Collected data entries
┄┄┄┄┄┄┄┄┄┄┄┄┄┄┄┄┄┄┄┄

(** What a resolved persist step has done. *)
Lemma persist_step_resolved h c i type (handled : EntityType) w r w' j :
  persist_step h c i type handled w = (Resolved r, w', j) →
  r = {| value_of := handled; meta := {| entity := c; eventType := type |} |}
  ∧ ∃ op, j = [(op, Resolved None)] ∧ w' = (perform op w).2
     ∧ ((op = Remove h c i ∧ truthy (deleted handled) = true)
        ∨ ∃ i', op = Put h c i' handled ∧ truthy (deleted handled) = false
                ∧ entity_id handled = Some i' ∧ truthy i' = true).
Proof.
  intros Hp.
  destruct (persist_step_cases _ _ _ _ _ _ _ _ _ Hp)
    as [[Hdel [(s & Hrem & -> & [= ->] & ->)|(e & _ & _ & ? & _)]]
       |[(Hdel & Hid & ? & _)
        |(Hdel & i' & Hid & Hi & [(s & Hput & -> & [= ->] & ->)|(e & _ & _ & ? & _)])]];
    try done.
  - split; [done|]. exists (Remove h c i). split; [done|].
    unfold perform. rewrite Hrem. split; [done|]. by left.
  - split; [done|]. exists (Put h c i' handled). split; [done|].
    unfold perform. rewrite Hput. split; [done|]. right. eauto.
Qed.


(** X4.  Read your write: on a store that gives back under an id what was
    put under it, after a cycle that resolved with an entity not marked
    deleted the store holds, under the id of that entity, exactly the entity
    the cycle returned. *)
Theorem stored_record_is_the_entity_returned h c hs ev sh w r w' j :
  (∀ (s s' : Store) i e,
     put s c i e = Resolved s' → get s' c i = Resolved (Some e)) →
  truthy (deleted (value_of r)) = false →
  run (Package.entityEventHandler h c hs ev) w = (Resolved r, w', j)
  ∨ run (SideHandlers.entityEventHandler h c hs ev sh) w = (Resolved r, w', j) →
  ∃ i, entity_id (value_of r) = Some i ∧ truthy i = true
       ∧ get (w' h) c i = Resolved (Some (value_of r)).
Proof.
  intros Hlaw Hkept Hrun.
  assert (∃ handled w1 jp,
            persist_step h c (id_ ev) (type_ ev) handled w1 = (Resolved r, w', jp))
    as (handled & w1 & jp & Hp).
  { destruct Hrun as [Hrun|Hrun].
    - destruct (package_run_handler_inv _ _ _ _ _ _ _ _ Hrun)
        as [(e & _ & _ & ? & _)
           |(cur & Hcur & [(_ & ? & _)
                          |(f & Hf & [(e & _ & ? & _)|(upd & jp & Hupd & Hp & ->)])])];
        try done.
      eauto.
    - destruct (run_handler_inv _ _ _ _ _ _ _ _ _ Hrun)
        as [(e & _ & _ & ? & _)
           |(cur & Hcur & [(_ & ? & _)
                          |(f & Hf & [(e & _ & ? & _)
                                     |(upd & Hupd & [(e & js & _ & ? & _)
                                                    |(handled & w1 & js & jp & Hside & Hp & ->)])])])];
        try done.
      eauto. }
  destruct (persist_step_cases _ _ _ _ _ _ _ _ _ Hp)
    as [[Hdel [(s & _ & _ & [= ->] & _)|(e & _ & _ & ? & _)]]
       |[(Hdel & Hid & ? & _)
        |(Hdel & i & Hid & Hi & [(s & Hput & -> & [= ->] & _)|(e & _ & _ & ? & _)])]];
    try done.
  { cbn in Hkept. congruence. }
  exists i. split; [done|]. split; [done|]. cbn.
  rewrite fn_lookup_insert. by apply (Hlaw (w1 h)).
Qed.

(** The persist step addresses the store it is given and changes no other. *)
Lemma persist_step_frame h c i type (handled : EntityType) w :
  Forall (λ entry, addressed entry.1 = (h, c))
    (persist_step h c i type handled w).2
  ∧ ∀ h', h' ≠ h → (persist_step h c i type handled w).1.2 h' = w h'.
Proof.
  destruct (persist_step h c i type handled w) as [[o w'] j] eqn:Hp.
  cbn [fst snd].
  destruct (persist_step_cases _ _ _ _ _ _ _ _ _ Hp)
    as [[Hdel [(s & _ & -> & _ & ->)|(e & _ & -> & _ & ->)]]
       |[(Hdel & Hid & _ & -> & ->)
        |(Hdel & i' & Hid & Hi & [(s & _ & -> & _ & ->)|(e & _ & -> & _ & ->)])]];
    (split; [repeat constructor|]); intros h' Hne;
    by rewrite ?fn_lookup_insert_ne.
Qed.

(** X5.  A cycle stays within its store.  Every store call of the packaged
    cycle addresses the persistence object and the collection the handler was
    given, and the cycle leaves every other persistence object as it was; so
    does the cycle with coordination handlers when they only read. *)
Theorem cycle_touches_only_its_store h c hs ev sh w :
  Forall (λ entry, addressed entry.1 = (h, c))
    (run (Package.entityEventHandler h c hs ev) w).2
  ∧ (∀ h', h' ≠ h →
       (run (Package.entityEventHandler h c hs ev) w).1.2 h' = w h')
  ∧ ((∀ cur upd, ReadOnly (coordination sh ev cur upd)) →
     ∀ h', h' ≠ h →
       (run (SideHandlers.entityEventHandler h c hs ev sh) w).1.2 h' = w h').
Proof.
  split; [|split].
  - destruct (run (Package.entityEventHandler h c hs ev) w) as [[o w'] j] eqn:Hrun.
    destruct (package_run_handler_inv _ _ _ _ _ _ _ _ Hrun)
      as [(e & _ & _ & _ & _ & ->)
         |(cur & Hcur & [(_ & _ & _ & ->)
                        |(f & Hf & [(e & _ & _ & _ & ->)|(upd & jp & Hupd & Hp & ->)])])];
      cbn [snd]; try by repeat constructor.
    constructor; [done|].
    pose proof (persist_step_frame h c (id_ ev) (type_ ev) upd w) as [Hj _].
    by rewrite Hp in Hj.
  - intros h' Hne.
    destruct (run (Package.entityEventHandler h c hs ev) w) as [[o w'] j] eqn:Hrun.
    destruct (package_run_handler_inv _ _ _ _ _ _ _ _ Hrun)
      as [(e & _ & _ & _ & -> & _)
         |(cur & Hcur & [(_ & _ & -> & _)
                        |(f & Hf & [(e & _ & _ & -> & _)|(upd & jp & Hupd & Hp & _)])])];
      cbn [fst snd]; try done.
    pose proof (persist_step_frame h c (id_ ev) (type_ ev) upd w) as [_ Hw].
    rewrite Hp in Hw. by apply Hw.
  - intros Hro h' Hne.
    destruct (run (SideHandlers.entityEventHandler h c hs ev sh) w)
      as [[o w'] j] eqn:Hrun.
    destruct (run_handler_inv _ _ _ _ _ _ _ _ _ Hrun)
      as [(e & _ & _ & _ & -> & _)
         |(cur & Hcur & [(_ & _ & -> & _)
                        |(f & Hf & [(e & _ & _ & -> & _)
                                   |(upd & Hupd & [(e & js & Hside & _)
                                                  |(handled & w1 & js & jp & Hside & Hp & _)])])])];
      cbn [fst snd]; try done.
    + pose proof (run_read_only _ w (Hro cur upd)) as [Hw _].
      rewrite Hside in Hw. cbn in Hw. by subst w'.
    + pose proof (run_read_only _ w (Hro cur upd)) as [Hw _].
      rewrite Hside in Hw. cbn in Hw. subst w1.
      pose proof (persist_step_frame h c (id_ ev) (type_ ev) handled w) as [_ Hw].
      rewrite Hp in Hw. by apply Hw.
Qed.

End CycleContract.

(** * More about one cycle on tables that are object literals *)

Section LiteralContract.
Context {EventType EntityType PersistenceEntityType Any Store : Type}.
Context `{!Persistable EventType, !Tagged EventType, !Handled EntityType}.
Context `{!Nullable EntityType}.
Context `{!Persistence EntityType PersistenceEntityType Store}.
Local Abbreviation Event := (EventOrCluster EventType Any).
Local Abbreviation Transitions :=
  (gmap string (option EntityType → Event → outcome EntityType)).
Local Abbreviation Coordinations :=
  (gmap string (option EntityType → Event → EntityType
                → Async EntityType PersistenceEntityType EntityType)).
Implicit Types (ev : Event) (w : World Store) (h : handle).
Implicit Types (c : PersistenceEntityType) (hs : Transitions).
Implicit Types (sh : option Coordinations) (cur : option EntityType).
Implicit Types (table : Coordinations) (f : option EntityType → Event → outcome EntityType).

Local Abbreviation id_ ev := (id_of (first_event ev)).
Local Abbreviation type_ ev := (eventType (meta_of (first_event ev))).

(** Where a table is read under a key that is an entry of it, or the name of
    no member of [Object.prototype], the steps are those of the handlers that
    read their tables by own entries. *)
Lemma literal_transition_own hs ev cur :
  (hs !! type_ ev = None → Object_prototype !! type_ ev = None) →
  Literal.transition hs ev cur
  = match hs !! type_ ev with
    | Some f =>
        match f cur ev with
        | Resolved upd => Resolved (AnEntity upd)
        | Rejected err => Rejected err
        end
    | None => Rejected not_a_function
    end.
Proof.
  intros Hproto. unfold Literal.transition, property.
  destruct (hs !! type_ ev) as [f|]; [done|]. by rewrite Hproto.
Qed.
(** * Joystick.c: the report synthesizer of the Splatmeme printer

    A shallow embedding of [GetNextReport] (src/Joystick.c) and of the
    macros and globals it uses, followed by the properties of the spec
    that concern it.

    C [int] variables are embedded as [Z].  All of them stay within
    [0, 320] in every reachable state ([Inv_counters_small] below), so the
    16-bit [int] of the target never overflows and the unbounded embedding
    loses nothing.  Stores into the [uint8_t] and [uint16_t] fields of the
    report write out the implicit conversion ([u8], [u16]).  C's [/] and
    [%] truncate toward zero: [Z.quot] and [Z.rem]. *)

From Stdlib Require Import ZArith List Lia Bool.
Import ListNotations.
Open Scope Z_scope.

(** ** Joystick.h *)

(** Joystick.h is not among the sources.  The constants [GetNextReport] takes
    from it are the fields of this class: every definition below is
    parametric in them and no numeric value is assumed.  [POLLING_MS] is the
    polling interval of the descriptors, the [STICK_*] and [HAT_*] constants
    are stored in 8-bit fields of the report and the [SWITCH_*] constants are
    or-ed into its 16-bit button field. *)
Class JoystickH : Set := {
  POLLING_MS : Z;
  STICK_MIN : Z;
  STICK_CENTER : Z;
  HAT_TOP : Z;
  HAT_RIGHT : Z;
  HAT_BOTTOM : Z;
  HAT_LEFT : Z;
  HAT_CENTER : Z;
  SWITCH_A : Z;
  SWITCH_LCLICK : Z
}.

┄┄┄┄┄┄┄┄┄┄┄┄┄┄┄┄┄┄┄┄

Brief - The expected answer is an exact copy of the lines above, beginning at the line with "sh) w = (Resolved r, w', j) →" and ending at the line with "cbn [fst snd].", with both ends in.

Task output -
  ∨ run (SideHandlers.entityEventHandler h c hs ev sh) w = (Resolved r, w', j) →
  ∃ i, entity_id (value_of r) = Some i ∧ truthy i = true
       ∧ get (w' h) c i = Resolved (Some (value_of r)).
Proof.
  intros Hlaw Hkept Hrun.
  assert (∃ handled w1 jp,
            persist_step h c (id_ ev) (type_ ev) handled w1 = (Resolved r, w', jp))
    as (handled & w1 & jp & Hp).
  { destruct Hrun as [Hrun|Hrun].
    - destruct (package_run_handler_inv _ _ _ _ _ _ _ _ Hrun)
        as [(e & _ & _ & ? & _)
           |(cur & Hcur & [(_ & ? & _)
                          |(f & Hf & [(e & _ & ? & _)|(upd & jp & Hupd & Hp & ->)])])];
        try done.
      eauto.
    - destruct (run_handler_inv _ _ _ _ _ _ _ _ _ Hrun)
        as [(e & _ & _ & ? & _)
           |(cur & Hcur & [(_ & ? & _)
                          |(f & Hf & [(e & _ & ? & _)
                                     |(upd & Hupd & [(e & js & _ & ? & _)
                                                    |(handled & w1 & js & jp & Hside & Hp & ->)])])])];
        try done.
      eauto. }
  destruct (persist_step_cases _ _ _ _ _ _ _ _ _ Hp)
    as [[Hdel [(s & _ & _ & [= ->] & _)|(e & _ & _ & ? & _)]]
       |[(Hdel & Hid & ? & _)
        |(Hdel & i & Hid & Hi & [(s & Hput & -> & [= ->] & _)|(e & _ & _ & ? & _)])]];
    try done.
  { cbn in Hkept. congruence. }
  exists i. split; [done|]. split; [done|]. cbn.
  rewrite fn_lookup_insert. by apply (Hlaw (w1 h)).
Qed.

(** The persist step addresses the store it is given and changes no other. *)
Lemma persist_step_frame h c i type (handled : EntityType) w :
  Forall (λ entry, addressed entry.1 = (h, c))
    (persist_step h c i type handled w).2
  ∧ ∀ h', h' ≠ h → (persist_step h c i type handled w).1.2 h' = w h'.
Proof.
  destruct (persist_step h c i type handled w) as [[o w'] j] eqn:Hp.
  cbn [fst snd].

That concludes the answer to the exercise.